- 1Department of Computer Science, Luddy School of Informatics, Computing, and Engineering, Indiana University Bloomington, Bloomington, IN, United States
- 2Department of Chemistry and Biochemistry, Texas Tech University, Lubbock, TX, United States
The retention time provides critical information for glycan annotation and quantification from the Liquid Chromatography Mass Spectrometry (LC-MS) data. However, the variation of the precise retention time of glycans is highly dependent on the experimental conditions such as the specific separating columns, MS instruments and/or the buffer used. This variation hampers the exploitation of retention time for the glycan annotation from LC-MS data, especially when inter-laboratory data are compared. To incorporate the retention time of glycan across experiments, Glucose Unit Index (GUI) can be computed using the dextrin ladder as internal standard. The retention time of glycans are then calibrated with respect to glucose units derived from dextrin ladders. Despite the successful application of the GUI approach, the manual calibration process is quite tedious and often error prone. In this work, we present a standalone software tool GlycanGUI, with a graphic user interface to automatically carry out the GUI-based glycan annotation/quantification and subsequent data analysis. When tested on experimental data, GlycanGUI reported accurate GUI values compared with manual calibration, and thus is ready to be used for automated glycan annotation and quantification using GUI.
1 Introduction
Glycosylation is a post-translational modification that plays critical roles in important biological processes such as immune response, cellular differentiation/adhesion and host-pathogen interactions (Varki et al., 2009).

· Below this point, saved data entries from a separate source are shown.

Definition CTxOut_null : CTxOut := TxOut (-1) [].
Definition CTxOut_IsNull (o : CTxOut) : bool := nValue o =? -1.

(** [CTransaction] and [CMutableTransaction] have the same contents; the hash
    members of the former are the functions below. *)
Record CTransaction := Tx {
  vin : list CTxIn;
  vout : list CTxOut;
  version : Z;
  nLockTime : Z;
}.

#[export] Instance CTransaction_eq_dec : EqDecision CTransaction.
Proof. solve_decision. Defined.

Definition HasWitness (tx : CTransaction) : bool :=
  existsb (fun i => negb (bool_decide (scriptWitness i = []))) (vin tx).

Definition IsCoinBase (tx : CTransaction) : bool :=
  match vin tx with
  | [i] => COutPoint_IsNull (prevout i)
  | _ => false
  end.

(** * Serialization *)

(** The sizes of the element types on a 64-bit target; they only set how many
    elements a vector read reserves at a time. *)
Definition sizeof_CTxIn : Z := 104.
Definition sizeof_CTxOut : Z := 40.
Definition sizeof_vector : Z := 24.

(** A [uint256] is written as its 32 bytes. *)
Definition ser_hash (h : bytes) : bytes := h.

Definition ser_outpoint (o : COutPoint) : bytes := ser_hash (op_hash o) ++ ser_writedata32 (op_n o).
Definition unser_outpoint : reader COutPoint :=
  h ← stream_read 32; n ← ser_readdata32; mret (OutPoint h n).

Definition ser_txin (i : CTxIn) : bytes :=
  ser_outpoint (prevout i) ++ ser_byte_vector (scriptSig i) ++ ser_writedata32 (nSequence i).
Definition unser_txin : reader CTxIn :=
  p ← unser_outpoint; s ← unser_byte_vector; q ← ser_readdata32; mret (TxIn p s q []).

Definition ser_txout (o : CTxOut) : bytes := ser_int64 (nValue o) ++ ser_byte_vector (scriptPubKey o).
Definition unser_txout : reader CTxOut :=
  v ← unser_int64; s ← unser_byte_vector; mret (TxOut v s).

Definition ser_vin : list CTxIn -> bytes := VectorFormatter_Ser ser_txin.
Definition unser_vin : reader (list CTxIn) := VectorFormatter_Unser unser_txin sizeof_CTxIn.
Definition ser_vout : list CTxOut -> bytes := VectorFormatter_Ser ser_txout.
Definition unser_vout : reader (list CTxOut) := VectorFormatter_Unser unser_txout sizeof_CTxOut.
Definition ser_stack : list bytes -> bytes := VectorFormatter_Ser ser_byte_vector.
Definition unser_stack : reader (list bytes) := VectorFormatter_Unser unser_byte_vector sizeof_vector.

Definition SerializeTransaction (allow_witness : bool) (tx : CTransaction) : bytes :=
  let flags := if allow_witness && HasWitness tx then 1 else 0 in
  ser_writedata32 (version tx)
  ++ (if flags =? 0 then [] else ser_vin [] ++ ser_writedata8 flags)
  ++ ser_vin (vin tx)
  ++ ser_vout (vout tx)
  ++ (if Z.land flags 1 =? 0 then [] else flat_map (fun i => ser_stack (scriptWitness i)) (vin tx))
  ++ ser_writedata32 (nLockTime tx).

(** The witness stacks, read into the inputs one after the other. *)
Fixpoint unser_witnesses (ins : list CTxIn) : reader (list CTxIn) :=
  match ins with
  | [] => mret []
  | i :: ins =>
      w ← unser_stack;
      rest ← unser_witnesses ins;
      mret (TxIn (prevout i) (scriptSig i) (nSequence i) w :: rest)
  end.

(** [vin], [vout] and [flags] after the part that looks for the dummy. *)
Definition unser_in_out (allow_witness : bool) : reader (list CTxIn * list CTxOut * Z) :=
  ins ← unser_vin;
  if bool_decide (ins = []) && allow_witness then
    flags ← ser_readdata8;
    if negb (flags =? 0) then
      ins ← unser_vin; outs ← unser_vout; mret (ins, outs, flags)
    else mret (ins, [], flags)
  else outs ← unser_vout; mret (ins, outs, 0).

Definition UnserializeTransaction (allow_witness : bool) : reader CTransaction :=
  ver ← ser_readdata32;
  r ← unser_in_out allow_witness;
  let '(ins, outs, flags) := r in
  r ← (if negb (Z.land flags 1 =? 0) && allow_witness then
         ins ← unser_witnesses ins;
         if HasWitness (Tx ins outs ver 0) then mret (ins, Z.lxor flags 1)
         else fail_read "Superfluous witness record"
       else mret (ins, flags));
  let '(ins, flags) := r in
  if negb (flags =? 0) then fail_read "Unknown transaction optional data"
  else lock ← ser_readdata32; mret (Tx ins outs ver lock).

(** [GetHash()], [GetWitnessHash()], [GetTotalSize()]. *)
Definition ComputeHash (tx : CTransaction) : bytes :=
  HashWriter_GetHash (HashWriter_write CSHA256_new (SerializeTransaction false tx)).

Definition ComputeWitnessHash (tx : CTransaction) : bytes :=
  if negb (HasWitness tx) then ComputeHash tx
  else HashWriter_GetHash (HashWriter_write CSHA256_new (SerializeTransaction true tx)).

The aberrant alteration of glycan structure is implicit with malfunction of cells and possesses potential significance for the medical diagnosis of complex human diseases such as cancer (Ohtsubo and Marth, 2006; Pinho and Reis, 2015; Stowell et al., 2015). The Liquid Chromatography coupled Mass Spectrometry (LC-MS) is one of the most widely used techniques for glycan analysis due to its high sensitivity and throughput (Pabst and Altmann, 2011). For a chromatography, the elution order of glycans is consistent and reproducible among experiments. Hence, the retention time is often used to assess the separation of glycans and to assist glycan identification (Pabst and Altmann, 2011). However, the precise retention time of a specific glycan may vary widely depending on the experimental conditions such as the separating columns, MS instruments and/or the buffer used. This variation hampers the interpretation of LC-MS/MS data, especially when inter-laboratory data are compared without any calibrations.

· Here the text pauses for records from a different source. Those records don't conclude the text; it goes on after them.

(* ===== verification/Merkle.v ===== *)
(** Merkle trees (src/bitcoin/src/consensus/merkle.cpp): the root by levels, with
    the detection of duplicated transactions, and the constant-space calculator of
    roots and branches.  [Hash2] is the double SHA-256 of two concatenated hashes. *)

From S2P Require Import Prelude Serialize MerkleDamgard Sha2 Hash Transaction.

(** * The root, level by level *)

Section Root.
(** The batch routines that the processor has. *)
Context (way8 way4 way2 : option (bytes -> bytes)).

Fixpoint split32 (n : nat) (bs : bytes) : list bytes :=
  match n with
  | O => []
  | S n => take 32 bs :: split32 n (drop 32 bs)
  end.

(** The loop over [pos]: two equal hashes at an even position. *)
Fixpoint equal_pair (hashes : list bytes) : bool :=
  match hashes with
  | a :: b :: hashes => bool_decide (a = b) || equal_pair hashes
  | _ => false
  end.

(** [if (hashes.size() & 1) hashes.push_back(hashes.back())] *)
Definition push_last (hashes : list bytes) : list bytes :=
  if Nat.odd (length hashes) then hashes ++ [last hashes []] else hashes.

(** The hashes in place: [SHA256D64] on their memory, cut back to half. *)
Definition merkle_level (hashes : list bytes) : list bytes :=
  let hashes := push_last hashes in
  let n := (length hashes / 2)%nat in
  split32 n (SHA256D64 way8 way4 way2 sha256_TransformD64 (concat hashes) n).

(** The loop; it halves the number of hashes, so that their number is enough fuel. *)
Fixpoint merkle_loop (fuel : nat) (hashes : list bytes) (mutation : bool) : list bytes * bool :=
  match fuel with
  | O => (hashes, mutation)
  | S fuel =>
      if (length hashes <=? 1)%nat then (hashes, mutation)
      else merkle_loop fuel (merkle_level hashes) (mutation || equal_pair hashes)
  end.

Definition ComputeMerkleRoot (hashes : list bytes) : bytes * bool :=
  let '(hashes, mutation) := merkle_loop (length hashes) hashes false in
  (default uint256_null (head hashes), mutation).

Definition BlockMerkleRoot (block : CBlock) : bytes * bool := ComputeMerkleRoot (ComputeHash <$> vtx block).

(** [leaves[0]] of an empty block does not exist. *)
Definition BlockWitnessMerkleRoot (block : CBlock) : result string (bytes * bool) :=
  match vtx block with
  | [] => Err "leaves[0]"
  | _ :: txs => Ok (ComputeMerkleRoot (uint256_null :: (ComputeWitnessHash <$> txs)))
  end.

End Root.

(** * The constant-space calculator *)

(** [inner], [matchlevel], [mutated] and [path]. *)
Record computation := Computation {
  inner : list bytes;
  matchlevel : Z;
  mutated : bool;
  path : list bytes
}.

Definition inner_at (c : computation) (level : nat) : bytes := nth level (inner c) [].

(** [!(count & (uint32_t{1} << level))] *)
Definition bit_clear (count : Z) (level : nat) : bool := Z.land count (u32 (Z.shiftl 1 (Z.of_nat level))) =? 0.

(** What both loops do to the branch when [inner[level]] and [h] are joined. *)
Definition path_step (c : computation) (level : nat) (h : bytes) (matchh : bool) : list bytes * bool :=
  if matchh then (path c ++ [inner_at c level], true)
  else if matchlevel c =? Z.of_nat level then (path c ++ [h], true)
  else (path c, false).

(** The loop over the levels below the lowest set bit of [count]. *)
Fixpoint join_levels (fuel : nat) (count : Z) (level : nat) (h : bytes) (matchh : bool) (c : computation)
    : nat * bytes * bool * computation :=
  match fuel with
  | O => (level, h, matchh, c)
  | S fuel =>
      if negb (bit_clear count level) then (level, h, matchh, c)
      else
        let '(p, matchh) := path_step c level h matchh in
        join_levels fuel count (S level) (Hash2 (inner_at c level) h) matchh
          (Computation (inner c) (matchlevel c) (mutated c || bool_decide (inner_at c level = h)) p)
  end.

(** One leaf. *)
Definition add_leaf (leaf_pos : Z) (st : Z * computation) (leaf : bytes) : Z * computation :=
  let '(count, c) := st in
  let matchh := count =? leaf_pos in
  let count := u32 (count + 1) in
  let '(level, h, matchh, c) := join_levels 32 count 0 leaf matchh c in
  (count, Computation (<[level := h]> (inner c)) (if matchh then Z.of_nat level else matchlevel c) (mutated c) (path c)).

(** [while (!(count & (uint32_t{1} << level))) level++] *)
Fixpoint lowest_level (fuel : nat) (count : Z) (level : nat) : nat :=
  match fuel with
  | O => level
  | S fuel => if bit_clear count level then lowest_level fuel count (S level) else level
  end.

(** The inner loop of the sweep. *)
Fixpoint sweep_up (fuel : nat) (count : Z) (level : nat) (h : bytes) (matchh : bool) (c : computation)
    : nat * bytes * bool * computation :=
  match fuel with
  | O => (level, h, matchh, c)
  | S fuel =>
      if bit_clear count level then
        let '(p, matchh) := path_step c level h matchh in
        sweep_up fuel count (S level) (Hash2 (inner_at c level) h) matchh
          (Computation (inner c) (matchlevel c) (mutated c) p)
      else (level, h, matchh, c)
  end.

To address this issue, the Glucose Unit Index (GUI) can be utilized to normalize the retention time that eliminates the variation (Mellis and Baenziger, 1981). This method employs the dextrin ladder as the internal standard and measures the retention time of glycans with respect to the glucose units derived from the dextrin ladder. The retention time is assigned to a glucose unit (GU) value, which serves as a calibration of different experiments. The GUI approach was proposed for glycomics (Campbell et al., 2008; Stockmann et al., 2013; Abrahams et al., 2018) and has been extensively used for the normalization of retention time of glycans (Ashwood et al., 2020; Gautam et al., 2020; Fabini et al., 2001; Van den Steen et al., 2006; Royle et al., 2008). In our previous study, we examined the use of permethylated dextrin for the annotation of permethylated N-glycans and their isomers derived from standard glycoproteins and human blood serum (Gautam et al., 2020). The calibrated GUI was proved to be reproducible across inter- and intra-laboratory analyses (Gautam et al., 2020).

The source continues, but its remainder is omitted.